Dynamic initialization of the network is achieved by setting input units to a desired start pattern – this may be some partial representation of content that the network is designed to reconstruct or “retrieve” as part of its energy minimizing update process. We consider the dynamical landscape of the network as an “energy” landscape, where Lyapunov Energy is plotted as a function of the global state, and retrieval states of the system correspond to minima located within basins of attraction in this landscape. Hopfield showed that attractors in the system are stable rather than choatic, so convergence is usually assured.

Boltzmann Machine

The Boltzmann machine can be described as a Hopfield network (with hidden layers) that incorporates stochastic update of units. The energy for the network is as described by the Lyapunov function above, but the stochastic update process introduces the notion of an artificial non zero temperature T for the system. At each update interval, a unit i computes its total input \lambda_{i} but adding a local bias b_{i} to a sum of weighted connections from all other active units

(i.e. \lambda_{i} = b_{i} + \sum_{j} J_{ij} \sigma_{j}).

The probability that the unit i is activated is given by the logistic function Pr(\sigma_{i} = 1) = \frac {1}{1 + e^{- \lambda_{i}}}. As units are updated, equilibrium occupation probability for the network will eventually reach a Boltzmann distribution with probability of a global network state \gamma^{\prime} with energy H(\gamma^{\prime}) given by:

Pr( \gamma^{\prime} ) = \frac{ e^{ (-H(\gamma^{ \prime})/k_{b}T)}}{ \sum_{\gamma} e^{ (-H(\gamma)/k_{b}T)} }

Coupling terms in the Lyapunov function are chosen so that energies of global network states (or “vectors”) represent the “cost” of these states – as such, stochastic search dynamics for the machine will evade inconsistent local extrema while searching for a low energy vector corresponding to the machine’s output. As alluded, this construction destabilizes poor local minima since the search is able to “jump” over energy barriers confining these minima.

The Boltzmann model introduces simulated annealing as a search optimization strategy. Here, we scale parameters by an artificial temperature T (multiplied by the Boltzmann constant k_{b}). Analogous to thermodynamic systems, the network reduces temperature  from a large initial value to an equilibrium distribution that makes low energy solutions highly probable. Hopfield networks, discussed earlier, can be viewed as “zero temperature” variants of the Boltzmann machine.


In concluding, recent years have witnessed greater uptake of statistical mechanics and related tools within inter-disciplinary efforts to model brain function.

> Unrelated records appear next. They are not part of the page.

(** Guard time after a character. *)
Lemma uart_guard g : forall sr bc byc bcm p out,
  p + 4 * Z.of_nat g <= 25 ->
  feeds (etu_samples (repeat true g))
    (Uart.mk STATE_14B_AWAITING_START_BIT sr bc byc bcm p out) []
    (Uart.mk STATE_14B_AWAITING_START_BIT sr bc byc bcm (p + 4 * Z.of_nat g) out).
Proof.
  induction g as [|g IH]; intros sr bc byc bcm p out Hp.
  - cbn [repeat]. replace (p + 4 * Z.of_nat 0) with p by (simpl; lia). apply feeds_nil.
  - cbn [repeat]. change (@nil Uart.t) with (@nil Uart.t ++ []).
    replace (p + 4 * Z.of_nat (S g)) with (p + 4 + 4 * Z.of_nat g) by lia.
    apply feeds_etu
      with (u1 := Uart.mk STATE_14B_AWAITING_START_BIT sr bc byc bcm (p + 4) out);
      [|apply IH; lia].
    unfold feeds, uart_feed, Handle14443bSampleFromReader.
    cbn [Uart.state]. cbv iota. unfold uart_awaiting_start_bit. cbv zeta.
    cbn [Uart.posCnt Uart.set_posCnt Uart.state Uart.shiftReg Uart.bitCnt
         Uart.byteCnt Uart.byteCntMax Uart.output].
    change (50 / 2) with 25.
    destruct (Z.gtb_spec (p + 1) 25); [lia|].
    cbn [Uart.posCnt Uart.set_posCnt Uart.state Uart.shiftReg Uart.bitCnt
         Uart.byteCnt Uart.byteCntMax Uart.output].
    destruct (Z.gtb_spec (p + 1 + 1) 25); [lia|].
    cbn [Uart.posCnt Uart.set_posCnt Uart.state Uart.shiftReg Uart.bitCnt
         Uart.byteCnt Uart.byteCntMax Uart.output].
    destruct (Z.gtb_spec (p + 1 + 1 + 1) 25); [lia|].
    cbn [Uart.posCnt Uart.set_posCnt Uart.state Uart.shiftReg Uart.bitCnt
         Uart.byteCnt Uart.byteCntMax Uart.output].
    destruct (Z.gtb_spec (p + 1 + 1 + 1 + 1) 25); [lia|].
    replace (p + 1 + 1 + 1 + 1) with (p + 4) by lia. reflexivity.
Qed.

(** The characters of a timed frame. *)
Lemma uart_timed_chars chars : forall u,
  Forall (timed_char 6) chars ->
  Uart.state u = STATE_14B_AWAITING_START_BIT ->
  Uart.byteCnt u + Z.of_nat (length chars) < Uart.byteCntMax u ->
  exists u1,
    feeds (etu_samples
             (flat_map (fun c => octet_bits (fst c) ++ repeat true (snd c)) chars)) u [] u1
    /\ Uart.state u1 = STATE_14B_AWAITING_START_BIT
    /\ Uart.byteCnt u1 = Uart.byteCnt u + Z.of_nat (length chars)
    /\ Uart.byteCntMax u1 = Uart.byteCntMax u
    /\ Uart.output u1 = store_frame (Uart.byteCnt u) (map fst chars) (Uart.output u).
Proof.
  induction chars as [|[b g] r IH]; intros u Hc Hs Hlen.
  - exists u. split; [apply feeds_nil|]. split; [exact Hs|].
    split; [simpl; lia|]. split; reflexivity.
  - inversion Hc as [|c r' [Hb Hg] Hr]; subst c r'. cbn [fst snd] in Hb, Hg.
    cbn [length] in Hlen. rewrite Nat2Z.inj_succ in Hlen.
    pose proof (uart_octet b u Hb Hs ltac:(lia)) as F1.
    pose proof (uart_guard g (octet_shiftreg b) 10 (Uart.byteCnt u + 1)
                  (Uart.byteCntMax u) 1 (buf_store (Uart.byteCnt u) b (Uart.output u))
                  ltac:(lia)) as F2.
    destruct (IH (Uart.mk STATE_14B_AWAITING_START_BIT (octet_shiftreg b) 10
                    (Uart.byteCnt u + 1) (Uart.byteCntMax u) (1 + 4 * Z.of_nat g)
                    (buf_store (Uart.byteCnt u) b (Uart.output u))) Hr eq_refl)
      as (u1 & F3 & S3 & C3 & M3 & O3); [cbn [Uart.byteCnt Uart.byteCntMax]; lia|].
    cbn [Uart.byteCnt Uart.byteCntMax Uart.output] in C3, M3, O3.
    exists u1. split.
    + cbn [flat_map fst snd]. rewrite !etu_samples_app, <- app_assoc.
      change (@nil Uart.t) with (@nil Uart.t ++ ([] ++ [])).
      eapply feeds_app; [exact F1|]. eapply feeds_app; [exact F2|exact F3].
    + split; [exact S3|]. split; [rewrite C3; cbn [length]; lia|].
      split; [exact M3|]. rewrite O3. reflexivity.
Qed.

(** X14.  The timing the UART accepts.  A frame with an SOF of 10 or 11
    ETUs low and 1 to 6 ETUs high, up to 6 ETUs of guard time after each
    character and at least one character, fewer than MAX_FRAME_SIZE, four
    samples per ETU, is received: Handle14443bSampleFromReader returns true
    once, with byteCnt the number of characters and their octets stored. *)
Theorem uart_timing_tolerance MAX_FRAME_SIZE u0 (low high : nat) chars :
  (10 <= low <= 11)%nat -> (1 <= high <= 6)%nat ->
  Forall (timed_char 6) chars -> chars <> [] ->
  Z.of_nat (length chars) < MAX_FRAME_SIZE ->
  exists u_eof u_end,
    uart_feed (etu_samples (timed_frame_bits low high chars))
      (Uart14bInit MAX_FRAME_SIZE u0)
    = ([u_eof], u_end)
    /\ Uart.byteCnt u_eof = Z.of_nat (length chars)
    /\ buf_bytes 0 (Uart.output u_eof) (length chars) = map fst chars.
Proof.
  intros Hl Hh Hc Hne Hlen.
  pose proof (uart_sof_timed MAX_FRAME_SIZE u0 low high Hl Hh) as F1.
  destruct (uart_timed_chars chars
              (Uart.mk STATE_14B_AWAITING_START_BIT 0 (Z.of_nat low + 1) 0 MAX_FRAME_SIZE
                 (4 * Z.of_nat high - 3) []) Hc eq_refl)
    as (u1 & F2 & S2 & C2 & M2 & O2); [cbn [Uart.byteCnt Uart.byteCntMax]; lia|].
  cbn [Uart.byteCnt Uart.byteCntMax Uart.output] in C2, M2, O2.
  assert (Hpos : 0 < Uart.byteCnt u1).
  { rewrite C2. destruct chars; [contradiction|]. cbn [length]. lia. }
  pose proof (uart_eof u1 S2 Hpos) as F3.
  do 2 eexists. split.
  - unfold timed_frame_bits. rewrite app_assoc.
    rewrite (etu_samples_app (repeat false low ++ repeat true high)).
    rewrite (etu_samples_app (flat_map _ chars)).
    exact (feeds_app _ _ _ _ _ _ _ F1 (feeds_app _ _ _ _ _ _ _ F2 F3)).
  - cbn [Uart.byteCnt Uart.output]. split; [exact C2|].
    rewrite O2. cbn [Z.add]. rewrite <- (length_map fst chars).
    apply buf_bytes_store_frame.
Qed.

(** WUPB with the longest SOF and with guard times of up to 6 ETUs. *)
Lemma uart_timing_tolerance_witness :
  exists u_eof u_end,
    uart_feed
      (etu_samples (timed_frame_bits 11 6
                      [(5, 0%nat); (0, 6%nat); (8, 2%nat); (57, 1%nat); (115, 0%nat)]))
      (Uart14bInit 256 blank_uart)
    = ([u_eof], u_end)
    /\ Uart.byteCnt u_eof = 5
    /\ buf_bytes 0 (Uart.output u_eof) 5 = cmdWUPB.
Proof.
  apply (uart_timing_tolerance 256 blank_uart 11 6
           [(5, 0%nat); (0, 6%nat); (8, 2%nat); (57, 1%nat); (115, 0%nat)]).
  - lia.
  - lia.
  - repeat constructor; cbn; unfold octet; lia.
  - discriminate.
  - simpl. lia.
Defined.

(** ** The time of a transmission *)







(** * Memorice: an A* planning agent for the memory game

    A shallow embedding of [memorice.py]: the game container
    [MemoriceGame] and the board it deals, the canonical search-state key
    [state_to_key], the heuristic, the successor generator, the A* planner
    [astar_plan], the fallback [greedy_policy] and the loop of [main],
    followed by the properties of the planner that the specification
    states and by further properties of the program.

    Conventions.
    - A position is a pair of indices (row, column); a card value and every
      cost is a Python integer, modelled in [Z].
    - Python tuples are compared lexicographically; [lexico] of stdpp is that
      order on pairs, lists and numbers.  [sorted] is the sorted
      rearrangement of a list for that order.
    - A [set] whose iteration order the program never observes is a [gset];
      a [dict] used only through lookup and assignment is a [gmap]; a [dict]
      the program iterates over is an association list in insertion order.
    - Exceptions are values of [result]; [random.choice] draws from an
      explicit source of naturals, and [random.shuffle] is a function the
      new game takes. *)

From Stdlib Require Import ZArith Lia.
From stdpp Require Import base option list sorting lexico orders gmap.

Local Open Scope Z_scope.

(** ** Results and exceptions *)

Inductive exn : Type :=
  | IndexError   (* a list index out of range, or a choice in an empty list *)
  | KeyError.    (* a dictionary lookup of an absent key *)

(** [Diverged] marks a loop that would not finish; the theorems below show
    where it cannot occur. *)
Inductive result (A : Type) : Type :=
  | Ok (a : A)
  | Raise (e : exn)
  | Diverged.
Arguments Ok {A} a.
Arguments Raise {A} e.
Arguments Diverged {A}.

Definition rbind {A B} (m : result A) (k : A → result B) : result B :=
  match m with
  | Ok a => k a
  | Raise e => Raise e
  | Diverged => Diverged
  end.

Notation "x ←ᵣ m ; k" := (rbind m (λ x, k))
  (at level 100, m at next level, k at level 200, right associativity).

Definition of_option {A} (e : exn) (o : option A) : result A :=
  match o with Some a => Ok a | None => Raise e end.

Fixpoint mapM {A B} (k : A → result B) (l : list A) : result (list B) :=
  match l with
  | [] => Ok []
  | a :: l' => b ←ᵣ k a; bs ←ᵣ mapM k l'; Ok (b :: bs)
  end.

(** ** Tuple order and [sorted] *)

Section tuple_order.
Context `{Lexico A, !StrictOrder (@lexico A _), !TrichotomyT (@lexico A _)}.

(** [x <= y] on tuples: not [y < x]. *)
Definition tuple_le (x y : A) : Prop := ¬ lexico y x.

#[global] Instance tuple_le_dec : RelDecision tuple_le.
Proof. intros x y. unfold tuple_le. apply _. Defined.

(** Python's [sorted(l)]. *)
Definition sorted (l : list A) : list A := merge_sort tuple_le l.

End tuple_order.

(** ** Positions, values, search states *)

Definition pos : Type := nat * nat.
Definition value : Type := Z.

(** One entry of the remembered cards: [(val, positions)]. *)
Definition entry : Type := value * list pos.

(** A search state [(matched, seen)]: the matched positions and the
    remembered cards, both as tuples. *)
Definition SearchState : Type := list pos * list entry.

(** [(val, tuple(sorted(pos_list)))] *)
Definition sort_entry (e : entry) : entry := (e.1, sorted e.2).

(** [state_to_key]: [seen] is iterated as a sequence of [(val, pos_list)]
    pairs; for a [dict] these are its [items()]. *)
Definition state_to_key (s : SearchState) : SearchState :=
  let '(matched, seen) := s in
  let matched_key := sorted matched in
  let seen_key := sorted (sort_entry <$> seen) in
  (matched_key, seen_key).

(** Two memories that differ only in the order of their entries and in the
    order of the positions inside an entry. *)
Definition same_entry (e1 e2 : entry) : Prop := e1.1 = e2.1 ∧ e1.2 ≡ₚ e2.2.
Definition same_memory (seen1 seen2 : list entry) : Prop :=
  ∃ seen, seen1 ≡ₚ seen ∧ Forall2 same_entry seen seen2.

(** ** Insertion-ordered dictionaries

    A [dict] whose iteration order the program observes: an association
    list with distinct keys, in insertion order.  Assigning to a present key
    keeps its place, assigning to a new key appends it. *)

Section dict.
Context {K V : Type} `{EqDecision K}.

Fixpoint dict_get (d : list (K * V)) (k : K) : option V :=
  match d with
  | [] => None
  | (k', v) :: d' => if decide (k' = k) then Some v else dict_get d' k
  end.

(** [d[k] = v] *)
Fixpoint dict_set (d : list (K * V)) (k : K) (v : V) : list (K * V) :=
  match d with
  | [] => [(k, v)]
  | (k', v') :: d' =>
      if decide (k' = k) then (k', v) :: d' else (k', v') :: dict_set d' k v
  end.

(** [d.pop(k, None)] and [del d[k]] for a present key *)
Fixpoint dict_pop (d : list (K * V)) (k : K) : list (K * V) :=
  match d with
  | [] => []
  | (k', v') :: d' =>
      if decide (k' = k) then d' else (k', v') :: dict_pop d' k
  end.

(** [d.setdefault(k, v)], for its effect on [d] *)
Definition dict_setdefault (d : list (K * V)) (k : K) (v : V) : list (K * V) :=
  match dict_get d k with Some _ => d | None => dict_set d k v end.

(** [k in d] *)
Definition dict_mem (d : list (K * V)) (k : K) : bool :=
  bool_decide (is_Some (dict_get d k)).
End dict.

(** [mp[val].append(pos)] on a [defaultdict(list)]. *)
Definition dict_append (mp : list entry) (val : value) (p : pos) : list entry :=
  dict_set mp val (default [] (dict_get mp val) ++ [p]).

(** ** The game *)

Module MemoriceGame.

Record t : Type := mk {
  size : nat;                 (* the board is size x size *)
  total_pairs : Z;            (* (size * size) // 2 *)
  board : list (list value);  (* rows of card values *)
  matched : gset pos;         (* positions already paired *)
  moves : Z;                  (* turns played *)
  seen : list (pos * value)   (* remembered cards, pos -> value *)
}.

Definition value_at (self : t) (p : pos) : result value :=
  let '(r, c) := p in
  row ←ᵣ of_option IndexError (board self !! r);
  of_option IndexError (row !! c).

Definition all_positions (self : t) : list pos :=
  r ← seq 0 (size self); c ← seq 0 (size self); [(r, c)].

Definition is_matched (self : t) (p : pos) : bool :=
  bool_decide (p ∈ matched self).

Definition unmatched_positions (self : t) : list pos :=
  filter (λ p, p ∉ matched self) (all_positions self).

Definition seen_pairs (self : t) : list entry :=
  fold_left
    (λ mp '(p, val), if decide (p ∉ matched self) then dict_append mp val p else mp)
    (seen self) [].

(** [apply_turn] returns the game after the turn and whether the two
    cards were paired. *)
Definition apply_turn (self : t) (pos1 pos2 : pos) : result (t * bool) :=
  let moves1 := moves self + 1 in
  v1 ←ᵣ value_at self pos1;
  v2 ←ᵣ value_at self pos2;
  let seen1 :=
    if decide (pos1 ∉ matched self) then dict_set (seen self) pos1 v1 else seen self in
  let seen2 :=
    if decide (pos2 ∉ matched self) then dict_set seen1 pos2 v2 else seen1 in
  if decide (v1 = v2 ∧ pos1 ≠ pos2) then
    Ok (mk (size self) (total_pairs self) (board self)
           ({[pos2]} ∪ ({[pos1]} ∪ matched self)) moves1
           (dict_pop (dict_pop seen2 pos1) pos2), true)
  else
    Ok (mk (size self) (total_pairs self) (board self)
           (matched self) moves1 seen2, false).

Definition is_finished (self : t) : bool :=
  bool_decide (Z.of_nat (base.size (matched self)) `div` 2 = total_pairs self).

End MemoriceGame.

(** ** Actions and nodes *)

(** The tag of an action: the strings ["match"] and ["turn"]. *)
Inductive kind : Type := Match | Turn.

#[global] Instance kind_eq_dec : EqDecision kind.
Proof. solve_decision. Defined.

(** An action [(tag, (p1, p2))]. *)
Definition Action : Type := kind * (pos * pos).

(** A successor [(action, new_state, cost)]. *)
Definition successor : Type := Action * SearchState * Z.

(** String order on the two tags: ["match" < "turn"]. *)
#[global] Instance kind_lexico : Lexico kind := λ k1 k2,
  match k1, k2 with Match, Turn => True | _, _ => False end.

#[global] Instance kind_lexico_po : StrictOrder (@lexico kind _).
Proof. split; [by intros [] ?|by intros [] [] [] ??]. Qed.

#[global] Instance kind_lexico_trichotomy : TrichotomyT (@lexico kind _).
Proof.
  red; refine (λ k1 k2,
    match k1, k2 with
    | Match, Match => inleft (right _)
    | Match, Turn => inleft (left _)
    | Turn, Match => inright _
    | Turn, Turn => inleft (right _)
    end); abstract (unfold lexico, kind_lexico; naive_solver).
Defined.

(** Order on optional fields.  [astar_plan] compares two nodes only when
    both come from an expansion, where [parent] and [action] are set; the
    root, the one node with [None] there, is pushed on an empty frontier and
    popped from a one-element frontier.  [None] is placed first. *)
#[global] Instance option_lexico `{Lexico A} : Lexico (option A) := λ o1 o2,
  match o1, o2 with
  | None, Some _ => True
  | Some x1, Some x2 => lexico x1 x2
  | _, _ => False
  end.

#[global] Instance option_lexico_po `{Lexico A, !StrictOrder (@lexico A _)} :
  StrictOrder (@lexico (option A) _).
Proof.
  split.
  - intros [x|] Hx; [|done]. by apply (irreflexivity lexico x).
  - intros [x|] [y|] [z|] ??; try done. unfold lexico, option_lexico in *.
    by trans y.
Qed.

#[global] Instance option_lexico_trichotomy
  `{Lexico A, tA : !TrichotomyT (@lexico A _)} : TrichotomyT (@lexico (option A) _).
Proof.
  red; refine (λ o1 o2,
    match o1, o2 with
    | None, None => inleft (right _)
    | None, Some _ => inleft (left _)
    | Some _, None => inright _
    | Some x1, Some x2 => cast_trichotomy (trichotomyT lexico x1 x2)
    end); clear tA; abstract (unfold lexico, option_lexico; naive_solver).
Defined.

This work, spanning several fields such as applied physics, neuroscience and electrical engineering, grapples with a range of interesting problems from models of category learning in infants to machine learning applicability of implied entropy reversals over micro-timescales in non-equilibrium statistical mechanics. On the other hand, there is wide availability of programming libraries that abstract most of the underlying construction. This, along with the advent of hardware acceleration methods at relatively low cost, open the field to application developers seeking to apply these methods to a range of automation tasks.